NPO法人てんやく絵本ふれあい文庫代表 岩田 美津子 さん

同じ土俵で生きていきたい

 SDGsの実現を考えた時、それはほんの小さな一歩から始まると思います。私は晴眼の親子が楽しそうに絵本を読んでいる姿を見て、「私も同じように楽しみたい」と思いました。その経験から、絵の形や文字を点字にした透明シートを貼った「てんやく絵本」を思いつきました。ボランティアの方にてんやく絵本を作ってもらい、親子で楽しむ中で、今度は「他のご家庭でもこの喜びを味わってほしい」と願い、約40年前に貸し出しを始めました。
 利用者は全国に増え、ご両親からは、「あきらめていた絵本を読んでやれるようになってうれしい」とか、お子さんからは、「絵の様子も分かって楽しい」といった声が届くようになりました。特に印象深かったのは、子どもの家族と同居している全盲のおばあちゃんから届いたお便りです。「てんやく絵本を利用するようになって、孫が『読んで』と私のそばに来るようになり、子どもからは孫を任されるようになりました。このてんやく絵本のおかげで、家族の役に立てていることを実感できるようになりうれしかった」と喜んでおられました。
 そして、今では日本中の人たちが絵本を楽しめるようになったのです。絵本に点訳をつけるという工夫によって、皆が同じ喜びを味わい、同じ土俵で生きていくことができるのです。

小さな力が大きなうねりを生む

 ある時、私はてんやく絵本だけでなく、だれもがさわって楽しめる絵本が書店や図書館に並んでいてほしいと思うようになりました。それは出版物を意味します。誰彼となく私の夢を語っていたら、賛同してくれる人たちが現れ、第一歩が動き始めました。
 試行錯誤の連続のなか、丸2年を要して完成したのが、透明な樹脂インクで絵の形と点字を盛り上げた、フルカラーの点字つきさわる絵本です。しかし、コストや技術面で厚い壁に阻まれ、普及が進みません。そこで、子どもの本を扱う関係者に呼び掛け、出版と普及を考える研究会を立ち上げました。
 最初は10名程度しかいなかった研究会もやがて参加者が増え、点字つきさわる絵本の素晴らしさと大切さが認識されるようになり、今では9社から24冊が出版されています。誰もが知っている『ぐりとぐら』『はらぺこあおむし』も点字が付き、絵がさわれるようになり、多くの見える人見えない人が、絵本を見てさわって、楽しめるようになりました。
 新しいことをしようと思うと確かに大変です。でも無理かなと思われることもあきらめずに、声を上げ、行動を起こすことによって世の中を変えることができるのです。

岩田 美津子 さん
1984年「点訳絵本の会 岩田文庫」を大阪市内で創設。1991年名称を「てんやく絵本ふれあい文庫」と改める。2002年「点字つき絵本の出版と普及を考える会」を発足。絵本出版社や編集者・研究者・印刷関係者などを結んで、点字つき絵本の出版普及の促進活動に努める。

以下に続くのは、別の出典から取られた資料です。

Definition handler_ok (time : gmap key TrackingOptions) (dist : gmap key LocationOptions) (h : handler) : Prop :=
  match h with
  | OnStartDistance c id | OnStopDistance c id | OnClientStop c id => time !! key_of c id = None
  | OnToTime c id o => time !! key_of c id = None /\ dist !! key_of c id = None /\ good o /\ minDistance o = 0
  | OnRestartStop c id o | OnRestartStart c id o => time !! key_of c id = None /\ 0 < minDistance o
  | _ => True
  end.
Definition command_ok (time : gmap key TrackingOptions) (dist : gmap key LocationOptions) (c : command) : Prop :=
  match c with
  | StartCmd c id o => 0 <= minDistance o /\ time !! key_of c id = None /\ dist !! key_of c id = None
  | UpdateCmd c id o => 0 <= minDistance o
  end.

Record owned (time : gmap key TrackingOptions) (dist : gmap key LocationOptions) (q : list (request * handler)) (p : list command) : Prop := {
  o_disjoint k : is_Some (time !! k) -> dist !! k = None;
  o_keys : NoDup (outstanding q p);
  o_handlers h : h ∈ q.*2 -> handler_ok time dist h;
  o_pending c : c ∈ p -> command_ok time dist c;
}.

Lemma outstanding_ask q p r h : outstanding (q ++ [(r, h)]) p ≡ₚ option_list (hkey h) ++ outstanding q p.
Proof.
  unfold outstanding. rewrite fmap_app, omap_app. simpl. destruct (hkey h); simpl; [|by rewrite app_nil_r].
  rewrite <- app_assoc. simpl. by rewrite <- Permutation_middle.
Qed.
Lemma hkey_outstanding q p h k : h ∈ q.*2 -> hkey h = Some k -> k ∈ outstanding q p.
Proof. intros Hh Hk. apply elem_of_app. left. apply list_elem_of_omap. eauto. Qed.
Lemma ckey_outstanding q p c : c ∈ p -> ckey c ∈ outstanding q p.
Proof. intros Hc. apply elem_of_app. right. by apply list_elem_of_fmap_2. Qed.

Lemma handler_ok_frame t d t' d' k h : (forall j, j <> k -> t' !! j = t !! j /\ d' !! j = d !! j) -> hkey h <> Some k ->
  handler_ok t d h -> handler_ok t' d' h.
Proof.
  intros Hf Hk Hh. destruct h; simpl in *; try done;
    (assert (Hj : key_of client id <> k) by congruence); destruct (Hf _ Hj) as [Et Ed]; by rewrite ?Et, ?Ed.
Qed.
Lemma command_ok_frame t d t' d' k c : (forall j, j <> k -> t' !! j = t !! j /\ d' !! j = d !! j) -> ckey c <> k ->
  command_ok t d c -> command_ok t' d' c.
Proof. intros Hf Hk Hc. destruct c; simpl in *; [|done]. destruct (Hf _ Hk) as [-> ->]. done. Qed.

Section owned.
Context {time : gmap key TrackingOptions} {dist : gmap key LocationOptions} {q : list (request * handler)} {p : list command}.

(** The session [k], which has nothing outstanding, changes. *)
Lemma owned_session time' dist' k : owned time dist q p -> k ∉ outstanding q p ->
  (forall j, j <> k -> time' !! j = time !! j /\ dist' !! j = dist !! j) -> (is_Some (time' !! k) -> dist' !! k = None) ->
  owned time' dist' q p.
Proof.
  intros [] Hk Hf Hd. split.
  - intros j Hj. destruct (decide (j = k)) as [->|Hne]; [auto|]. destruct (Hf j Hne) as [Et Ed]. rewrite Et in Hj. rewrite Ed. auto.
  - done.
  - intros h Hh. eapply handler_ok_frame; [exact Hf| |auto]. intros Hhk. by eapply Hk, hkey_outstanding.
  - intros c Hc. eapply command_ok_frame; [exact Hf| |auto]. intros <-. by eapply Hk, ckey_outstanding.
Qed.

Lemma owned_ask r h : owned time dist q p -> handler_ok time dist h -> (forall k, hkey h = Some k -> k ∉ outstanding q p) ->
  owned time dist (q ++ [(r, h)]) p.
Proof.
  intros [] Hok Hk. split; try done.
  - rewrite outstanding_ask. destruct (hkey h) as [k|]; simpl; [|done]. constructor; auto.
  - intros h'. rewrite fmap_app, elem_of_app. intros [?|Hh%list_elem_of_singleton]; [auto|]. by rewrite Hh.
Qed.

Lemma owned_answered r h q' : owned time dist q p -> q = (r, h) :: q' ->
  owned time dist q' p /\ handler_ok time dist h /\ forall k, hkey h = Some k -> k ∉ outstanding q' p.
Proof.
  intros [] E. rewrite E in *. unfold outstanding in *. simpl in o_keys0. split; [|split].
  - split; try done.
    + destruct (hkey h); [by apply NoDup_cons in o_keys0 as [_ ?]|done].
    + intros h' Hh'. apply o_handlers0. simpl. by right.
  - apply o_handlers0. left.
  - intros k Hk. rewrite Hk in o_keys0. by apply NoDup_cons in o_keys0 as [? _].
Qed.
End owned.

(** ** The commands keep the invariant *)
Abbreviation timed := mTimeBasedTrackingSessions.
Abbreviation distanced := mDistanceBasedTrackingSessions.
Abbreviation spe := mSPEAlreadyRunningAtHighestInterval.

Record Inv (e : option TrackingOptions) (s : Adapter) : Prop := {
  i_covered : covered e (mNHzNeeded s) (spe s) (timed s) (requests s);
  i_owned : owned (timed s) (distanced s) (requests s) (mPendingMsgs s);
}.
Definition free (k : key) (s : Adapter) : Prop := k ∉ outstanding (requests s) (mPendingMsgs s).

(** What a command on session [k] leaves alone. *)
Record frames (k : key) (s s' : Adapter) : Prop := {
  f_sessions j : j <> k -> timed s' !! j = timed s !! j /\ distanced s' !! j = distanced s !! j;
  f_free j : j <> k -> free j s -> free j s';
  f_pending : mPendingMsgs s' = mPendingMsgs s;
  f_known : mIsEngineCapabilitiesKnown s' = mIsEngineCapabilitiesKnown s;
  f_clients : mClientData s' = mClientData s;
}.
Lemma frames_refl k s : frames k s s.
Proof. by split. Qed.

(** At most one more request for [k] is outstanding, and nothing else has changed
    but responses and the flag of the highest interval. *)
Record asks (k : key) (s s' : Adapter) : Prop := {
  a_timed : timed s' = timed s;
  a_distanced : distanced s' = distanced s;
  a_nhz : mNHzNeeded s' = mNHzNeeded s;
  a_pending : mPendingMsgs s' = mPendingMsgs s;
  a_known : mIsEngineCapabilitiesKnown s' = mIsEngineCapabilitiesKnown s;
  a_clients : mClientData s' = mClientData s;
  a_requests : requests s' = requests s \/
    exists r h, requests s' = requests s ++ [(r, h)] /\ hkey h = Some k /\ forall t d, handler_ok t d h;
}.
Lemma asks_refl k s : asks k s s.
Proof. split; try done. by left. Qed.

Lemma outstanding_asks k s s' j : asks k s s' -> j <> k -> free j s -> free j s'.
Proof.
  intros [] Hj. unfold free. rewrite a_pending0. destruct a_requests0 as [->|(r & h & -> & Hk & _)]; [done|].
  rewrite outstanding_ask, Hk. simpl. intros Hf [?|?]%elem_of_cons; done.
Qed.

Lemma Inv_asks e k s s1 s2 time' dist' : Inv e s -> free k s -> asks k s s1 ->
  timed s2 = time' -> distanced s2 = dist' -> mNHzNeeded s2 = mNHzNeeded s1 -> spe s2 = spe s1 -> requests s2 = requests s1 ->
  mPendingMsgs s2 = mPendingMsgs s1 -> mIsEngineCapabilitiesKnown s2 = mIsEngineCapabilitiesKnown s1 -> mClientData s2 = mClientData s1 ->
  covered e (mNHzNeeded s) (spe s1) time' (requests s1) ->
  (forall j, j <> k -> time' !! j = timed s !! j /\ dist' !! j = distanced s !! j) -> (is_Some (time' !! k) -> dist' !! k = None) ->
  Inv e s2 /\ frames k s s2.
Proof.
  intros [C O] Hk Ha E1 E2 E3 E4 E5 E6 E7 E8 HC Hf Hd. pose proof Ha as []. split; split.
  - rewrite E3, E4, E1, E5, a_nhz0. done.
  - rewrite E1, E2, E5, E6, a_pending0. pose proof (owned_session time' dist' k O Hk Hf Hd) as O'.
    destruct a_requests0 as [->|(r & h & -> & Hhk & Hok)]; [done|]. apply owned_ask; [done|apply Hok|].
    intros j Hj. rewrite Hhk in Hj. by injection Hj as <-.
  - intros j Hj. rewrite E1, E2. auto.
  - intros j Hj Hfj. pose proof (outstanding_asks k s s1 j Ha Hj Hfj) as Hf1. unfold free in *. by rewrite E5, E6.
  - by rewrite E6.
  - by rewrite E7.
  - by rewrite E8.
Qed.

「てんやく絵本」と「点字つきさわる絵本」を貸し出しています

クレオ大阪中央は、てんやく絵本ふれあい文庫と連携し、てんやく絵本と点字つきさわる絵本を貸し出しています。 ご希望の方は、クレオ大阪中央 情報・図書コーナーにお問い合わせください。

クレオ大阪中央 情報・図書コーナー

2021年7月号 コンテンツ

P.2-5

P.6

P.7

P.8

P.9

P.10-11

表紙

発行:大阪市市民局ダイバーシティ推進室男女共同参画課 編集:大阪市立男女共同参画センター中央館
指定管理者:大阪市男女共同参画推進事業体 (代表者:(一財)大阪男女いきいき財団)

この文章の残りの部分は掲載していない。